## PROVIDED DATA

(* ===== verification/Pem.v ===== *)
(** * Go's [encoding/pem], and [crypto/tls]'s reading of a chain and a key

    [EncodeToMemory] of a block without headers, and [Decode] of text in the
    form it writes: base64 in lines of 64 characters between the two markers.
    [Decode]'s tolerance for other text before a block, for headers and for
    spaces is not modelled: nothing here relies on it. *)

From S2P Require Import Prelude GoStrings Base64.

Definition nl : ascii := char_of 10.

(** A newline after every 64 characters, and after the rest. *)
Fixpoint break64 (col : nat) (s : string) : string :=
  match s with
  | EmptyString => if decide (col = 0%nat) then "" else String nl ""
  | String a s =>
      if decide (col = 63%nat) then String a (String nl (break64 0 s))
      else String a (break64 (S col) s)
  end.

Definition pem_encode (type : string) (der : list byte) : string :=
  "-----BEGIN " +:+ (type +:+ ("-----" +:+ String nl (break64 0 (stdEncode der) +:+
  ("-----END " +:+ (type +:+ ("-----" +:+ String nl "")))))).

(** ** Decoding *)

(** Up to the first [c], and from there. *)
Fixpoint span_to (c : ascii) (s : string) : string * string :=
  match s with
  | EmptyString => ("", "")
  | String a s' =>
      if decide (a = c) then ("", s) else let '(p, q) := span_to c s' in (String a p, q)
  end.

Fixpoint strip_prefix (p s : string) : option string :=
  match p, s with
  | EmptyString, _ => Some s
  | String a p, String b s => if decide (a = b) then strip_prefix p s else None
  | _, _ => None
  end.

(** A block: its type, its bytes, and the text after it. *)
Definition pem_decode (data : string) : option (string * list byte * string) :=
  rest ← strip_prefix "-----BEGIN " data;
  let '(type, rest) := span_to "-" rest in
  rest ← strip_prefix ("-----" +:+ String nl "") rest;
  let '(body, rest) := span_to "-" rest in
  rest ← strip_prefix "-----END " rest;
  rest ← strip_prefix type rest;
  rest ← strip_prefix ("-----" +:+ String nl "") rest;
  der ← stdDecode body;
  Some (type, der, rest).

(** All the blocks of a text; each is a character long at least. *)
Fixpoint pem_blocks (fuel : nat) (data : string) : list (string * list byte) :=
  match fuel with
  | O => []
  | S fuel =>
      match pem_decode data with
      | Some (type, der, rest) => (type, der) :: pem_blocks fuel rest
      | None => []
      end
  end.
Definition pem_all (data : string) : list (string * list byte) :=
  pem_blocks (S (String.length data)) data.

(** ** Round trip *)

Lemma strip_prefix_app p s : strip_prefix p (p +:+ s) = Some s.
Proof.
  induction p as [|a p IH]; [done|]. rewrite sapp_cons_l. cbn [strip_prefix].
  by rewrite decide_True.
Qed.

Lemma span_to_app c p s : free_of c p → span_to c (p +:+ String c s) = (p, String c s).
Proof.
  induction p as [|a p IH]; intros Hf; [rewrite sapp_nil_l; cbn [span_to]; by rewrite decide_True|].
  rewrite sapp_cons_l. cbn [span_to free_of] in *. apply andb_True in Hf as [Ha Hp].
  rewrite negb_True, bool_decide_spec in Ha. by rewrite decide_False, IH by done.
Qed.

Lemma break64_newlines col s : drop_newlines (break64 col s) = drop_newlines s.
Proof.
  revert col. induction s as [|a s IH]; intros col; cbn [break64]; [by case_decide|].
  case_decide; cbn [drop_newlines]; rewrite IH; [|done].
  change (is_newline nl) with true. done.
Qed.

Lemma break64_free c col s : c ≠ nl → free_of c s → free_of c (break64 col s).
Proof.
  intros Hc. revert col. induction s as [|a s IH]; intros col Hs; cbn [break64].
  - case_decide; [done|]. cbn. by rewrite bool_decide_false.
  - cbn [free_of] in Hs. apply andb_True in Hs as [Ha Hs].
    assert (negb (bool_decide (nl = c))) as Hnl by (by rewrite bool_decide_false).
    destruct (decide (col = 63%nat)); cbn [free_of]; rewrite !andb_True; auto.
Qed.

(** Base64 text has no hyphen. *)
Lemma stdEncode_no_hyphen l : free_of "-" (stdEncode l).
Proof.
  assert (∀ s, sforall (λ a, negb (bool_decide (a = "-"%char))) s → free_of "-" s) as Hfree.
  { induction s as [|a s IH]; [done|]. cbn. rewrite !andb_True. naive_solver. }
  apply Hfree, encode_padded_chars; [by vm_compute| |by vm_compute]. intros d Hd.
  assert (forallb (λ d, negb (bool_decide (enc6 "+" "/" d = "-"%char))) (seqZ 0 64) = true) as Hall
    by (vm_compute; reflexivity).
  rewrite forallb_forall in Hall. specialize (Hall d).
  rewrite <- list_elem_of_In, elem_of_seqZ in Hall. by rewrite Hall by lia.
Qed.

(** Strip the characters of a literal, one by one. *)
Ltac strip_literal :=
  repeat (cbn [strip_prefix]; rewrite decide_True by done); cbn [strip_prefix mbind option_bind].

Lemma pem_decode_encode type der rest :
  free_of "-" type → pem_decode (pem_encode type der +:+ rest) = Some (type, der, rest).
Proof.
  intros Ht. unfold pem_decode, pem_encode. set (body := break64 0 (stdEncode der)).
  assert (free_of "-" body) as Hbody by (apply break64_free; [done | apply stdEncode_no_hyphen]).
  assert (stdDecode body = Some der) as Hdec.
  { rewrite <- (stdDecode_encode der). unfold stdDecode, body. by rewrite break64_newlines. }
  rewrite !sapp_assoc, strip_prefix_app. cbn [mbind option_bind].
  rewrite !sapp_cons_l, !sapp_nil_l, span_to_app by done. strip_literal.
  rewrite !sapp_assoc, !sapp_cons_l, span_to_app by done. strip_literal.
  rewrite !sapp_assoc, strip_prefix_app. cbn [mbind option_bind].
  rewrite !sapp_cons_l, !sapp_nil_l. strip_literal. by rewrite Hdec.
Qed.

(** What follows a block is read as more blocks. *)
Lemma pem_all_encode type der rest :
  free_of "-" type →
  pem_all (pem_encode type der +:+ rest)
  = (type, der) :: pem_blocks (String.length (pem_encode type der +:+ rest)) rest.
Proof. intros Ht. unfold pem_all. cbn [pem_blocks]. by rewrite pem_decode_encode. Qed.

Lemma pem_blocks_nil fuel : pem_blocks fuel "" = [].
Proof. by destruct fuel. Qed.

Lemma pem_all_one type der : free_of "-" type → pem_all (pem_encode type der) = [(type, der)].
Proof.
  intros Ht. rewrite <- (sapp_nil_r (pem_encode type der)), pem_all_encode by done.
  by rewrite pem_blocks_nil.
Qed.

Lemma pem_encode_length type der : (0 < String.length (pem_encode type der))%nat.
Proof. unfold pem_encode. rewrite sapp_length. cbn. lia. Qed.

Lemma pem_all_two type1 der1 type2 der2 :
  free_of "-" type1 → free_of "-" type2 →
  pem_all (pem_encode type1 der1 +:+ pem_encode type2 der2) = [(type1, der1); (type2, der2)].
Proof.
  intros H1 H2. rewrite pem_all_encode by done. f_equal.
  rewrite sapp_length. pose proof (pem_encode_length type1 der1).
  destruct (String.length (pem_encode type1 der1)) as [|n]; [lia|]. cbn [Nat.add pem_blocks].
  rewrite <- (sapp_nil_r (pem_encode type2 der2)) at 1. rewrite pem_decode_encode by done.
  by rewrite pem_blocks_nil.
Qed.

## WHAT TO PRODUCE
Your answer must be every record above, repeated exactly.

## RESPONSE
(* ===== verification/Pem.v ===== *)
(** * Go's [encoding/pem], and [crypto/tls]'s reading of a chain and a key

    [EncodeToMemory] of a block without headers, and [Decode] of text in the
    form it writes: base64 in lines of 64 characters between the two markers.
    [Decode]'s tolerance for other text before a block, for headers and for
    spaces is not modelled: nothing here relies on it. *)

From S2P Require Import Prelude GoStrings Base64.

Definition nl : ascii := char_of 10.

(** A newline after every 64 characters, and after the rest. *)
Fixpoint break64 (col : nat) (s : string) : string :=
  match s with
  | EmptyString => if decide (col = 0%nat) then "" else String nl ""
  | String a s =>
      if decide (col = 63%nat) then String a (String nl (break64 0 s))
      else String a (break64 (S col) s)
  end.

Definition pem_encode (type : string) (der : list byte) : string :=
  "-----BEGIN " +:+ (type +:+ ("-----" +:+ String nl (break64 0 (stdEncode der) +:+
  ("-----END " +:+ (type +:+ ("-----" +:+ String nl "")))))).

(** ** Decoding *)

(** Up to the first [c], and from there. *)
Fixpoint span_to (c : ascii) (s : string) : string * string :=
  match s with
  | EmptyString => ("", "")
  | String a s' =>
      if decide (a = c) then ("", s) else let '(p, q) := span_to c s' in (String a p, q)
  end.

Fixpoint strip_prefix (p s : string) : option string :=
  match p, s with
  | EmptyString, _ => Some s
  | String a p, String b s => if decide (a = b) then strip_prefix p s else None
  | _, _ => None
  end.

(** A block: its type, its bytes, and the text after it. *)
Definition pem_decode (data : string) : option (string * list byte * string) :=
  rest ← strip_prefix "-----BEGIN " data;
  let '(type, rest) := span_to "-" rest in
  rest ← strip_prefix ("-----" +:+ String nl "") rest;
  let '(body, rest) := span_to "-" rest in
  rest ← strip_prefix "-----END " rest;
  rest ← strip_prefix type rest;
  rest ← strip_prefix ("-----" +:+ String nl "") rest;
  der ← stdDecode body;
  Some (type, der, rest).

(** All the blocks of a text; each is a character long at least. *)
Fixpoint pem_blocks (fuel : nat) (data : string) : list (string * list byte) :=
  match fuel with
  | O => []
  | S fuel =>
      match pem_decode data with
      | Some (type, der, rest) => (type, der) :: pem_blocks fuel rest
      | None => []
      end
  end.
Definition pem_all (data : string) : list (string * list byte) :=
  pem_blocks (S (String.length data)) data.

(** ** Round trip *)

Lemma strip_prefix_app p s : strip_prefix p (p +:+ s) = Some s.
Proof.
  induction p as [|a p IH]; [done|]. rewrite sapp_cons_l. cbn [strip_prefix].
  by rewrite decide_True.
Qed.

Lemma span_to_app c p s : free_of c p → span_to c (p +:+ String c s) = (p, String c s).
Proof.
  induction p as [|a p IH]; intros Hf; [rewrite sapp_nil_l; cbn [span_to]; by rewrite decide_True|].
  rewrite sapp_cons_l. cbn [span_to free_of] in *. apply andb_True in Hf as [Ha Hp].
  rewrite negb_True, bool_decide_spec in Ha. by rewrite decide_False, IH by done.
Qed.

Lemma break64_newlines col s : drop_newlines (break64 col s) = drop_newlines s.
Proof.
  revert col. induction s as [|a s IH]; intros col; cbn [break64]; [by case_decide|].
  case_decide; cbn [drop_newlines]; rewrite IH; [|done].
  change (is_newline nl) with true. done.
Qed.

Lemma break64_free c col s : c ≠ nl → free_of c s → free_of c (break64 col s).
Proof.
  intros Hc. revert col. induction s as [|a s IH]; intros col Hs; cbn [break64].
  - case_decide; [done|]. cbn. by rewrite bool_decide_false.
  - cbn [free_of] in Hs. apply andb_True in Hs as [Ha Hs].
    assert (negb (bool_decide (nl = c))) as Hnl by (by rewrite bool_decide_false).
    destruct (decide (col = 63%nat)); cbn [free_of]; rewrite !andb_True; auto.
Qed.

(** Base64 text has no hyphen. *)
Lemma stdEncode_no_hyphen l : free_of "-" (stdEncode l).
Proof.
  assert (∀ s, sforall (λ a, negb (bool_decide (a = "-"%char))) s → free_of "-" s) as Hfree.
  { induction s as [|a s IH]; [done|]. cbn. rewrite !andb_True. naive_solver. }
  apply Hfree, encode_padded_chars; [by vm_compute| |by vm_compute]. intros d Hd.
  assert (forallb (λ d, negb (bool_decide (enc6 "+" "/" d = "-"%char))) (seqZ 0 64) = true) as Hall
    by (vm_compute; reflexivity).
  rewrite forallb_forall in Hall. specialize (Hall d).
  rewrite <- list_elem_of_In, elem_of_seqZ in Hall. by rewrite Hall by lia.
Qed.

(** Strip the characters of a literal, one by one. *)
Ltac strip_literal :=
  repeat (cbn [strip_prefix]; rewrite decide_True by done); cbn [strip_prefix mbind option_bind].

Lemma pem_decode_encode type der rest :
  free_of "-" type → pem_decode (pem_encode type der +:+ rest) = Some (type, der, rest).
Proof.
  intros Ht. unfold pem_decode, pem_encode. set (body := break64 0 (stdEncode der)).
  assert (free_of "-" body) as Hbody by (apply break64_free; [done | apply stdEncode_no_hyphen]).
  assert (stdDecode body = Some der) as Hdec.
  { rewrite <- (stdDecode_encode der). unfold stdDecode, body. by rewrite break64_newlines. }
  rewrite !sapp_assoc, strip_prefix_app. cbn [mbind option_bind].
  rewrite !sapp_cons_l, !sapp_nil_l, span_to_app by done. strip_literal.
  rewrite !sapp_assoc, !sapp_cons_l, span_to_app by done. strip_literal.
  rewrite !sapp_assoc, strip_prefix_app. cbn [mbind option_bind].
  rewrite !sapp_cons_l, !sapp_nil_l. strip_literal. by rewrite Hdec.
Qed.

(** What follows a block is read as more blocks. *)
Lemma pem_all_encode type der rest :
  free_of "-" type →
  pem_all (pem_encode type der +:+ rest)
  = (type, der) :: pem_blocks (String.length (pem_encode type der +:+ rest)) rest.
Proof. intros Ht. unfold pem_all. cbn [pem_blocks]. by rewrite pem_decode_encode. Qed.

Lemma pem_blocks_nil fuel : pem_blocks fuel "" = [].
Proof. by destruct fuel. Qed.

Lemma pem_all_one type der : free_of "-" type → pem_all (pem_encode type der) = [(type, der)].
Proof.
  intros Ht. rewrite <- (sapp_nil_r (pem_encode type der)), pem_all_encode by done.
  by rewrite pem_blocks_nil.
Qed.

Lemma pem_encode_length type der : (0 < String.length (pem_encode type der))%nat.
Proof. unfold pem_encode. rewrite sapp_length. cbn. lia. Qed.

Lemma pem_all_two type1 der1 type2 der2 :
  free_of "-" type1 → free_of "-" type2 →
  pem_all (pem_encode type1 der1 +:+ pem_encode type2 der2) = [(type1, der1); (type2, der2)].
Proof.
  intros H1 H2. rewrite pem_all_encode by done. f_equal.
  rewrite sapp_length. pose proof (pem_encode_length type1 der1).
  destruct (String.length (pem_encode type1 der1)) as [|n]; [lia|]. cbn [Nat.add pem_blocks].
  rewrite <- (sapp_nil_r (pem_encode type2 der2)) at 1. rewrite pem_decode_encode by done.
  by rewrite pem_blocks_nil.
Qed.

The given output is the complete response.